El reto no era nada sencillo. Se trataba de intervenir en
un espacio previamente pintado con colores fríos e intensos. La pareja que lo
habitó anteriormente probablemente sufría de un pánico estrambótico al vacío y
quizás por ese motivo pintó el comedor de un fucsia brillante, el dormitorio de
morado y las dos habitaciones restantes
con un estucado veneciano de tonos verdosos, imitando el mármol. Todos
los techos eran beige, un beige desierto.
No es difícil imaginar la dimensión del desafío ante el
que me encontraba. Sin embargo, gracias a mi pericia, al control absoluto del
rodillo perfilador y de todos los procedimientos pictóricos de brocha gorda,
las paredes del piso en el que ahora vivo son lo más parecido a un lienzo
virgen, porque he conseguido eliminar para siempre los vestigios de su historia
barroca.
En cuanto al otro tipo de pintura, la que se vende, la
que genera fama y dinero, la que se
enmarca, se cuelga y se expone, debo confesar que soy un absoluto desastre. En
este ámbito mi gran triunfo consiste en un dibujo pintado con lápices Alpino
que perpetré por encargo del colegio, hace ya demasiados años, y que los
hermanos de La Salle valoraron tan positivamente que decidieron exponerlo en
las paredes del pasillo junto con los mejores. El tema era la Semana Santa, la
pasión, muerte y resurrección de Jesucristo;
un tema clásico que ha regalado grandes alegrías a la historia del arte.

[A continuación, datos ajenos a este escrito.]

(** The nodes of a level in the order of the traversal. *)
Lemma level_list s lvl r : topo_ok s → ts_topo s !! ts_all s = Some r → let L := filter (at_level s lvl) (descendants s (ts_all s)) in
  NoDup L ∧ ∀ a, a ∈ L ↔ ∃ t, ts_topo s !! a = Some t ∧ tp_level t = lvl.
Proof.
  intros Hok Hr. split; [apply NoDup_filter; by eapply descendants_nodup|]. intros a. rewrite list_elem_of_filter, (elem_descendants s Hok _ _ _ Hr).
  unfold at_level. split.
  - intros [Hl _]. destruct (ts_topo s !! a) as [t|]; [by exists t|done].
  - intros (t & Ht & El). rewrite Ht. split; [done|]. split; [by eapply root_above|done].
Qed.
End claims.

(** C13: [topo_init], which adds a set of CPUs that is not empty to a tree that satisfies the invariant,
    does not fault, keeps the invariant, and either adds exactly one node or changes nothing.  It succeeds in an
    empty tree when there is memory and the identifier is valid, and else exactly when the
    tree has a place for the set -- a node that contains it, whose children are all apart from
    it; there is at most one -- that has room for another child.  The new node is the last child of this
    place, with the set, the level below and the identifiers of its ancestors. *)
Theorem topo_init_correct {A} `{SlabAllocator A} (s : topo_state A) mem raw mem2 m data_size id lk cl :
  topo_ok s → mask (ts_bm s) m lk → m ≠ NULL → some_cpu s lk → (mem ≠ NULL → ts_topo s !! mem = None) → enough s cl →
  (∃ r s', topo_init cl mem raw mem2 m data_size id s = Some (r, s') ∧ topo_ok s' ∧ init_result s mem m id lk r s') ∧
  (∀ a b, place s lk a → place s lk b → a = b).
Proof.
  intros Hok Hm Hm0 Hne Hmem Hcl. split; [apply wp_run; by apply topo_init_spec|]. intros a b. by apply place_unique.
Qed.
(** C16: [buddy_free] of a block that is in use gives exactly this block back: it becomes part of one free block, which was grown as far as free buddies allow (the allocator is in order, so no two buddies are free), and
    every other block stays in use. *)
Theorem buddy_free_correct buddy s cs M a o :
  buddy_ok s cs M → buddy ≠ NULL → used cs M a o →
  wp (buddy_free_internal 0 buddy a) (λ r s', r = 0 ∧ ∃ M', buddy_ok s' cs M' ∧ (∀ b p, used cs M' b p ↔ used cs M b p ∧ b ≠ a) ∧
    ∃ c h p, c ∈ cs ∧ M' c !! h = Some (p, BFree) ∧ c + 16 * h <= a ∧ a + 16 * 2 ^ o <= c + 16 * h + 16 * 2 ^ p) s.
Proof.
  intros Hok Hb (c & i & Hc & Hi & ->). eapply wp_mono; [by apply free_wp|]. intros r s' (-> & P' & HP' & Hf & Hok'). split; [done|]. eexists. split; [exact Hok'|].
  pose proof Hf as (h & p & Hh & H1 & H2 & _ & Ht). split.
  - intros b q. rewrite used_set by done. split.
    + intros [(j & Hj & ->)|(d & j & Hne & Hd & Hj & ->)].
      * apply Ht in Hj as [Hne Hj]; [|done]. split; [by exists c, j|lia].
      * split; [by exists d, j|]. destruct (blocks_apart _ _ _ Hok c i o BUsed d j q BUsed Hc Hd Hi Hj ltac:(congruence)) as [H3|H3];
          destruct (chunk_of _ _ _ Hok d Hd) as [_ HPd]; pose proof (pa_blk _ (cp_part _ HPd) _ _ _ Hj) as (Hq & _); pose proof (pow_pos q ltac:(lia));
          destruct (chunk_of _ _ _ Hok c Hc) as [_ HPc]; pose proof (pa_blk _ (cp_part _ HPc) _ _ _ Hi) as (Ho & _); pose proof (pow_pos o ltac:(lia)); lia.
    + intros [(d & j & Hd & Hj & ->) Hne]. destruct (decide (d = c)) as [->|Hdc]; [left|right; by exists d, j]. exists j. split; [|done]. apply Ht; [done|]. split; [|done]. by intros ->.
  - exists c, h, p. split; [done|]. unfold set_parts. rewrite decide_True by done. split; [done|]. lia.
Qed.

(** C25: A block that is allocated and freed again leaves no trace: every block of every chunk is as it was before, whatever was split is joined again. *)
Theorem buddy_alloc_free_roundtrip cl env env2 null pages lock_ret2 buddy size s c cs M :
  buddy_ok s (c :: cs) M → buddy ≠ NULL → 1 <= size <= 2 ^ 19 → (∃ o i, size_to_order size <= o ∧ M c !! i = Some (o, BFree)) →
  wp (a ← buddy_alloc_internal (S cl) env env2 null 0 pages lock_ret2 buddy size; buddy_free_internal 0 buddy a)
    (λ r s', r = 0 ∧ ∃ M', buddy_ok s' (c :: cs) M' ∧ ∀ d, M' d = M d) s.
Proof.
  intros Hok Hb Hs Hfree. destruct (order_of_size size Hs) as (_ & Hreq & _). destruct (chunk_of _ _ _ Hok c ltac:(left)) as [_ HP].
  wbind. eapply wp_mono; [by apply alloc_first_wp|]. intros a s1 (M1 & (i & o & Hi & Hle & _ & -> & ->) & Hok1).
  assert (allocated_in (M c) i o (size_to_order size) !! i = Some (size_to_order size, BUsed)) as Hi1 by (apply allocated_taken; [done|done|lia|done|by left]).
  eapply wp_mono; [apply (free_wp _ _ _ _ c i (size_to_order size) Hok1 Hb); [left|unfold set_parts; by rewrite decide_True]|].
  intros r s' (-> & P' & HP' & Hf & Hok'). split; [done|]. eexists. split; [exact Hok'|]. intros d. unfold set_parts in *. destruct (decide (d = c)) as [->|Hne]; [|done].
  rewrite decide_True in Hf by done. eapply alloc_free_parts; [exact HP|exact Hi| |exact HP'|exact Hf]. lia.
Qed.



(** ** Sizes *)

(** [size_to_order] gives the least order whose blocks hold the size, for every size up to [2^63]; for a larger one the next power of two wraps to 0, and the order is that of
    the smallest block. *)
Theorem size_to_order_correct size : 0 <= size < 2 ^ 64 →
  (size = 0 → size_to_order size = 64) ∧
  (1 <= size <= 2 ^ 63 → ∀ o, 0 <= o → size_to_order size <= o ↔ size <= BUDDY_MIN_ALLOC_BYTES * 2 ^ o) ∧
  (2 ^ 63 < size → size_to_order size = 0).
Proof.
  intros Hs. split; [by intros ->|]. split; [|intros; apply size_to_order_wraps; lia].
  intros Hs' o Ho. destruct (size_to_order_spec size Hs') as (H1 & H2 & H3). change BUDDY_MIN_ALLOC_BYTES with 16 in *. set (r := size_to_order size) in *. split.
  - intros Hle. pose proof (pow_le r o Hle). lia.
  - intros Hle. destruct (Z.le_gt_cases r o) as [|Hgt]; [done|]. specialize (H3 ltac:(lia)). pose proof (pow_le o (r - 1) ltac:(lia)). lia.
Qed.

(** ** Set-up *)
Definition first_addr : Z := BUDDY_VADDR_OFFSET.
(** The range is handed out from its start. *)
Lemma first_vaddr cl env s (Q : Z * Z → buddy → Prop) : (∀ n t, env n t = t) → by_vaddr s = 0 →
  Q (0, first_addr) (with_vaddr BUDDY_CHUNK_BYTES s) → wp (buddy_alloc_arena_vaddr cl env) Q s.
Proof.
  intros Henv Hv HQ. destruct cl; cbn [buddy_alloc_arena_vaddr]; wbind; apply wp_gets; rewrite Hv; wbind; apply wp_modifies; rewrite Henv; wbind; apply wp_gets; rewrite Hv;
    wbind; apply wp_modifies; by apply wp_ret.
Qed.
Lemma init_wp cl env env2 s : (16 <= cl)%nat → (∀ n t, env n t = t) → (∀ t, env2 t = t) → by_first s = NULL →
  wp (buddy_init cl env env2 0 0 true 0) (λ r s', r = 0 ∧ s' = Buddy (<[first_addr := fresh_chunk]> (by_chunks s)) first_addr BUDDY_CHUNK_BYTES) s.
Proof.
  intros Hcl Henv Henv2 Hf. unfold buddy_init. wbind. wbind. apply wp_modifies. apply wp_ret. cbn [negb Z.eqb]. wbind. unfold buddy_chunk_get. wbind.
  apply first_vaddr; [done|done|]. change (first_addr mod BUDDY_CHUNK_BYTES =? 0) with true. cbn [negb Z.eqb]. wbind. apply wp_modifies. wbind. apply wp_modifies. rewrite Henv2.
  wbind. eapply wp_eq; [unfold on_chunk; cbn [by_chunks with_chunks with_vaddr]; by rewrite lookup_insert_eq, chunk_setup_run by done|].
  apply wp_ret. change (first_addr =? NULL) with false. cbv iota. wbind. unfold link_chunk. wbind. apply wp_gets. wbind.
  eapply wp_eq; [unfold on_chunk; cbn [by_chunks with_chunks with_vaddr]; by rewrite lookup_insert_eq|]. apply wp_modifies. apply wp_ret. split; [done|].
  unfold with_first, with_chunks, with_vaddr. cbn [by_chunks by_first by_vaddr]. rewrite Hf, !insert_insert_eq. done.
Qed.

Mamá había comprado una Biblia para jóvenes profusamente
ilustrada. Me impactó la doble página con la ilustración que representaba a
Jesús arrastrando la Cruz entre la muchedumbre, camino del Calvario, y decidí
copiarla. Tras varios intentos fallidos, casi estuve a punto de rendirme, pero
algo había que hacer, porque la obra contaba para nota. De manera
que se me ocurrió un recurso cinematográfico, sólo al alcance de mi talento: encuadrar exclusivamente la parte inferior de la escena, que era la
más fácil de copiar. Gracias a esta ingeniosa solución, únicamente tenía que
mostrar y reproducir una multitud de
pies alineados, túnicas de colores, piernas, espadas y lanzas de soldados
romanos y, en el centro, los extremos del travesaño y del madero vertical que
compone la cruz, más la parte inferior de la sotana blanca del nazareno. Y a
triunfar.
Después de esta experiencia artística, nunca, jamás he
pintado o dibujado nada que se parezca o sugiera, ni siquiera mirándolo de lejos, a nada. Cuando intento esbozar una
figura antropomórfica no llego más allá del monigote con el que se juega al
ahorcado. A lo sumo, soy capaz de perfilar un rostro humano utilizando el viejo
truco del seis y el cuatro. Después le planto tres pelos en la coronilla y así
doy a la luz a un Filemón muy particular, con nariz griega.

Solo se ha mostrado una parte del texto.